There are other problems. A large segment—perhaps more than half—of the population simplistically avers that planning is unnecessary and that market mechanisms should determine what gets built, where, and how. Therefore, they hardly care to participate in the process except to the extent that their interests are imperiled. The rest of us cannot afford to get involved in these types of discussions in the first place because they are too busy raising kids, working extra jobs, looking for extra jobs or have otherwise been marginalized from participation by their socio-economic situation. Therefore, we have a clearly divisible segment of the population involved in local land use and planning. It may or may not be representative of the larger community, but that hardly matters because in a participatory governance system, if you don’t speak up, you might as well not exist. Local politicians cannot afford to hitch their wagons to silent majorities.
We see our communities differently. We think about our communities differently. We all participate in our communities differently. It isn’t therefore, difficult to imagine why we would have trouble getting on the same page about them, or joining in some kind of process through which we are all playing the same game.
A final and perhaps most important difficulty is that development within a city, on a project-by-project basis, has reached a scale so vast financially and spatially (e.g. huge single family detached houses developments, planned villages, hundreds of housing units in a single skyscraper) that the participants (applicant or recipient) rarely desire anyone else to be involved because the moving parts involved must be coordinated with little tolerance for error in order for anyone to make any money. From this conclusion, the planning process is best left to the money-lender, the builder, and the permitting authority. In this framework, the public’s involvement should begin and end only through the permitting authority as the law allows—notice and public hearing before a neutral decision maker. I am sure there are several—across the country—exceptions to this assumption. In my experience at least, successful exceptions means an unrequired community meeting during which the drawings for the proposed project are released a little early in the hope that such an act of generosity might defray enough angry community members opponents that any opposition will fizzle out before calcification. I believe that until the nature of our economic system changes—until development doesn’t require extracting value from the project—individual projects will never actually reflect community objectives and values.* (I am willing however to concede an exception if the developer, bank, and permitting authority were exclusively residents of the community in question—good luck on that one in this age of transnational capital and shareholders.) People don’t own and hold land for future projects in order to garner community favor. They do it to make money and any legislative or judicial action that might abridge profit opportunities on that land will be opposed regardless of the benefits to the community. Thus the conflict is crystalized into one of collective and individual rights. Again, good luck solving that one.
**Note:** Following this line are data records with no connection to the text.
(** [IsPrivateIP] looks at the address of a prefix only. *)
Lemma IsPrivateIP_prefix s p :
  ParseAddrOrPrefix (Netip := netip4) s = Ok p ->
  IsPrivateIP (NI := netip4) s = private4 (p_addr p) || loopback4 (p_addr p).
Proof.
  intros Hp. unfold ParseAddrOrPrefix, netip4 in Hp. assert (Hd : str_forallb dotted s = true).
  { unfold parse_prefix in Hp. destruct (Cut s "/") as [[a b]|] eqn:Ec.
    - apply Cut_Some in Ec. subst s. destruct (parse4 a) as [va|] eqn:Ea.
      + destruct (parse_bits b) as [vb|] eqn:Eb.
        * rewrite !str_forallb_app, (parse4_dotted _ _ Ea). unfold parse_bits in Eb. case_match; [done|].
          destruct (ParseUint b 10 8) eqn:E; [|done]. by rewrite (ParseUint_dotted _ _ _ E).
        * destruct (parse4 (a +:+ "/" +:+ b)) eqn:E; [|done]. by eapply parse4_dotted.
      + destruct (parse4 (a +:+ "/" +:+ b)) eqn:E; [|done]. by eapply parse4_dotted.
    - destruct (parse4 s) eqn:E; [|done]. by eapply parse4_dotted. }
  unfold IsPrivateIP. rewrite (bool_decide_false (String.get 0 s = Some LBRACK)), andb_false_r.
  2:{ destruct s as [|c s]; [done|]. intros [= ->]. by vm_compute in Hd. }
  cbn [andb]. destruct (SplitHostPort_no_colon s (dotted_without s COLON Hd eq_refl)) as [e ->].
  change (ParsePrefix s) with (parse_prefix s). change (ParseAddr s) with (parse_addr s).
  destruct (parse_prefix s) as [p'|]; [by injection Hp as ->|].
  unfold parse_addr. destruct (parse4 s) as [v|]; [|done]. by injection Hp as <-.
Qed.

Lemma parsed_bits s p : ParseAddrOrPrefix (Netip := netip4) s = Ok p -> p_bits p <= 32.
Proof.
  unfold ParseAddrOrPrefix, netip4, parse_prefix, parse_bits. intros H.
  repeat (case_match; simplify_eq/=); try lia.
  all: repeat match goal with H : (_ <=? _) = true |- _ => apply N.leb_le in H end; lia.
Qed.

(** ** Blocks of private addresses *)

(** The bits of the block that a private or loopback address is in. *)
Definition block_bits (ip : N) : N :=
  if N.shiftr ip 24 =? 10 then 8 else if N.shiftr ip 24 =? 127 then 8
  else if N.shiftr ip 20 =? 2753 then 12 else 16.

Definition local4 (ip : N) : bool := private4 ip || loopback4 ip.

Lemma local4_cases ip :
  local4 ip = true <-> N.shiftr ip 24 = 10 \/ N.shiftr ip 24 = 127 \/ N.shiftr ip 20 = 2753 \/ N.shiftr ip 16 = 49320.
Proof. unfold local4, private4, loopback4. rewrite !orb_true_iff, !N.eqb_eq. tauto. Qed.

(** Fewer bits are those of more bits. *)
Lemma shiftr_fewer a b m n : m <= n -> N.shiftr a m = N.shiftr b m -> N.shiftr a n = N.shiftr b n.
Proof. intros Hmn H. replace n with (m + (n - m)) by lia. by rewrite <- !N.shiftr_shiftr, H. Qed.

(** A prefix that is not shorter than the block has local addresses only. *)
Lemma long_prefix_local p ip :
  p_bits p <= 32 -> local4 (p_addr p) = true -> block_bits (p_addr p) <= p_bits p -> in_prefix p (V4 ip) = true -> local4 ip = true.
Proof.
  intros H32 Hl Hb Hin%N.eqb_eq. apply local4_cases in Hl. apply local4_cases. unfold block_bits in Hb.
  pose proof (fun n H => shiftr_fewer _ _ _ n H Hin) as Hs.
  destruct (N.eqb_spec (N.shiftr (p_addr p) 24) 10) as [E|N1]; [rewrite (Hs 24) by lia; tauto|].
  destruct (N.eqb_spec (N.shiftr (p_addr p) 24) 127) as [E|N2]; [rewrite (Hs 24) by lia; tauto|].
  destruct (N.eqb_spec (N.shiftr (p_addr p) 20) 2753) as [E|N3]; [rewrite (Hs 20) by lia; tauto|].
  rewrite (Hs 16) by lia. tauto.
Qed.

(** The address with the last bit of the block flipped. *)
Definition flipped (ip : N) : N := N.lxor ip (N.shiftl 1 (32 - block_bits ip)).

Lemma flipped_in_prefix p : p_bits p < block_bits (p_addr p) -> in_prefix p (V4 (flipped (p_addr p))) = true.
Proof.
  intros Hb. apply N.eqb_eq. unfold flipped. rewrite N.shiftr_lxor.
  assert (Hle : block_bits (p_addr p) <= 16) by (unfold block_bits; repeat case_match; lia).
  rewrite N.shiftr_shiftl_r by lia. replace (N.shiftr 1 _) with 0; [apply N.lxor_0_r|].
  symmetry. apply N.shiftr_eq_0. simpl. lia.
Qed.
(** No error is collected when the three groups of checks pass. *)
Lemma checks_nil host first others :
  verifyAcrossHosts v
    (concat (map (fun cs => option_list (validateConnectionState v now cs)) (first :: others))
     ++ option_list (ensureNonZeroSerialNumbers v first)) host (first :: others) = Ret [] <->
  Forall leaf_ok (first :: others) /\ (checkZeroSerialNumbers v = true -> serials_ok first) /\
  Forall (agrees first) others.
Proof.
  assert (Hleaf : concat (map (fun cs => option_list (validateConnectionState v now cs)) (first :: others)) = []
    <-> Forall leaf_ok (first :: others)).
  { rewrite <- (map_map (validateConnectionState v now) option_list), option_list_nil, Forall_map.
    apply Forall_iff. intros cs. apply validateConnectionState_None. }
  assert (Hzero : option_list (ensureNonZeroSerialNumbers v first) = [] <->
    (checkZeroSerialNumbers v = true -> serials_ok first)).
  { rewrite <- ensureNonZero_None. by destruct (ensureNonZeroSerialNumbers v first). }
  unfold verifyAcrossHosts. destruct (PeerCertificates (ts_state first)) as [|c r] eqn:Hc.
  - split.
    + intros [= HE]. apply app_eq_nil in HE as [HE _]. apply Hleaf in HE. inversion HE as [|?? (l & ? & ? & _)].
      congruence.
    + intros (HL & _). inversion HL as [|?? (l & ? & ? & _)]. congruence.
  - rewrite compare_states_nil.
    assert (Hag : Forall (fun cs => exists c0 r0 n, PeerCertificates (ts_state cs) = c0 :: r0 /\ SerialNumber c0 = Some n /\
      (checkSerial v = true -> SerialNumber c = Some n) /\
      (checkSignature v = true -> SignatureAlgorithm c = SignatureAlgorithm c0) /\
      (checkCipherSuite v = true -> CipherSuite (ts_state first) = CipherSuite (ts_state cs))) others
      <-> Forall (agrees first) others).
    { apply Forall_iff. intros cs. unfold agrees. rewrite Hc. split.
      - intros (c0 & r0 & n & H). by exists c, r, c0, r0, n.
      - intros (c1 & r1 & c2 & r2 & n & [= <- <-] & H). by exists c2, r2, n. }
    rewrite Hag, <- Hleaf, <- Hzero. split.
    + intros [HE HA]. by apply app_eq_nil in HE as [-> ->].
    + intros (-> & -> & HA). done.
Qed.

(** [Validate] once the addresses are known and all handshakes succeed. *)
Lemma Validate_run certPool LookupHost isIPv4 getTLSState order host port addrs f :
  (rootCAs v <> None \/ pemFile v = "") -> expandHost v LookupHost host = Ok addrs ->
  Forall (fun a => getTLSState (mkConfig host (rootCAs v) (tlsMinVer v) (ciphersuites v)) a port = Ok (f a))
    (order (ignoreIPv6 v isIPv4 addrs)) ->
  (Validate certPool LookupHost isIPv4 getTLSState order now v host port).1 =
    match map (fun a => mkState host a port (f a)) (order (ignoreIPv6 v isIPv4 addrs)) with
    | [] => Panic IndexOutOfRange
    | first :: others =>
        errs ← verifyAcrossHosts v
          (concat (map (fun cs => option_list (validateConnectionState v now cs)) (first :: others))
           ++ option_list (ensureNonZeroSerialNumbers v first)) host (first :: others);
        Ret (Ok errs)
    end.
Proof.
  intros Hpool Hexp HF. unfold Validate.
  assert (Hv : match rootCAs v with
    | None => if Nat.ltb 0 (slen (pemFile v))
              then match certPool (pemFile v) with Err e => Err e | Ok p => Ok (WithRootCAs (Some p) v) end
              else Ok v
    | Some _ => Ok v end = Ok v).
  { destruct Hpool as [Hp| ->]; [by destruct (rootCAs v)|by destruct (rootCAs v)]. }
  rewrite Hv. cbn [fst]. rewrite Hexp. unfold getStates. rewrite (collect_Ok getTLSState host port _ [] [] f HF).
  rewrite app_nil_l. by destruct (map _ (order _)) as [|first others].
Qed.

End spec.

(** ** Properties *)

(** C35 Validation: with the addresses a host expands to and their handshakes
    in whatever order they complete, [Validate] reports no error exactly when
    every leaf certificate passes all configured checks, every certificate of
    the address that completed first has a non-zero serial number (when that
    is checked), and all other addresses agree with it on the attributes that
    are to be compared. When no address remains it panics. *)
Theorem Validate_accepts {Pool} certPool LookupHost isIPv4 getTLSState order now (v : options Pool) host port
    addrs (f : string -> ConnectionState) :
  (forall l, order l ≡ₚ l) -> (rootCAs v <> None \/ pemFile v = "") ->
  expandHost v LookupHost host = Ok addrs ->
  Forall (fun a => getTLSState (mkConfig host (rootCAs v) (tlsMinVer v) (ciphersuites v)) a port = Ok (f a))
    (ignoreIPv6 v isIPv4 addrs) ->
  let run := (Validate certPool LookupHost isIPv4 getTLSState order now v host port).1 in
  match map (fun a => mkState host a port (f a)) (order (ignoreIPv6 v isIPv4 addrs)) with
  | [] => run = Panic IndexOutOfRange
  | first :: others =>
      run = Ret (Ok []) <->
        Forall (leaf_ok v now) (first :: others) /\
        (checkZeroSerialNumbers v = true -> serials_ok first) /\ Forall (agrees v first) others
  end.
Proof.
  intros Horder Hpool Hexp HF run. unfold run. erewrite Validate_run; [|done..|by rewrite Horder].
  destruct (map _ (order _)) as [|first others]; [done|]. rewrite <- (checks_nil v now host).
  destruct (verifyAcrossHosts _ _ _ _) as [[|]|]; simpl; split; congruence.
Qed.

Definition example_state (serial : Z) : ConnectionState :=
  mkConnState [mkCertificate (Some serial) 10 1000 "CN=ca"] 0x1301.

Lemma Validate_accepts_witness :
  (Validate (Pool := unit) (fun _ => Ok tt) (fun _ => Ok ["10.0.0.1"; "10.0.0.2"]) (fun _ => true)
     (fun _ _ _ => Ok (example_state 7)) (@rev string) 100
     (WithCheckSerialNumbers true (WithExpandDNSNames true (WithCheckZeroSerialNumbers true zero_options)))
     "example.com" "443").1 = Ret (Ok []).
Proof.
  refine (proj2 (Validate_accepts (Pool := unit) (fun _ => Ok tt) (fun _ => Ok ["10.0.0.1"; "10.0.0.2"])
    (fun _ => true) (fun _ _ _ => Ok (example_state 7)) (@rev string) 100
    (WithCheckSerialNumbers true (WithExpandDNSNames true (WithCheckZeroSerialNumbers true zero_options)))
    "example.com" "443" ["10.0.0.1"; "10.0.0.2"] (fun _ => example_state 7) _ _ _ _) _).
  - intros l. symmetry. apply Permutation_rev.
  - right. reflexivity.
  - reflexivity.
  - repeat constructor.
  - assert (Hl : forall a, leaf_ok
      (WithCheckSerialNumbers true (WithExpandDNSNames true (WithCheckZeroSerialNumbers (Pool:=unit) true zero_options)))
      100 (mkState "example.com" a "443" (example_state 7))).
    { intros a. exists (mkCertificate (Some 7%Z) 10 1000 "CN=ca"), []. simpl.
      split_and!; [done|by left|lia|by left|apply not_elem_of_nil..]. }
    split_and!.
    + repeat constructor; apply Hl.
    + intros _. repeat constructor. by exists 7%Z.
    + repeat constructor. exists (mkCertificate (Some 7%Z) 10 1000 "CN=ca"), [],
        (mkCertificate (Some 7%Z) 10 1000 "CN=ca"), [], 7%Z. done.
Defined.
In the third and final part, I’ll try to reconcile these issues and revisit Olympia View’s initial question of where and how we might plan virtually.
*Most of the cities we all love in Europe were built in an epoch that did not depend on deriving profits from that building—they were usually expenses for personal or even public consumption. So they were built for different reasons and used for different reasons. John Nash was a shrewd property developer to help ease the debits to the Royal Treasury, but the Medici, Baron von Haussman and Christopher Wren weren’t required to secure income streams from the structures they built. Coincidently, their projects were almost all master-planned, but almost none under the authority of a democratically elected local government. Don’t expect anything similar from the good graces of modern developers.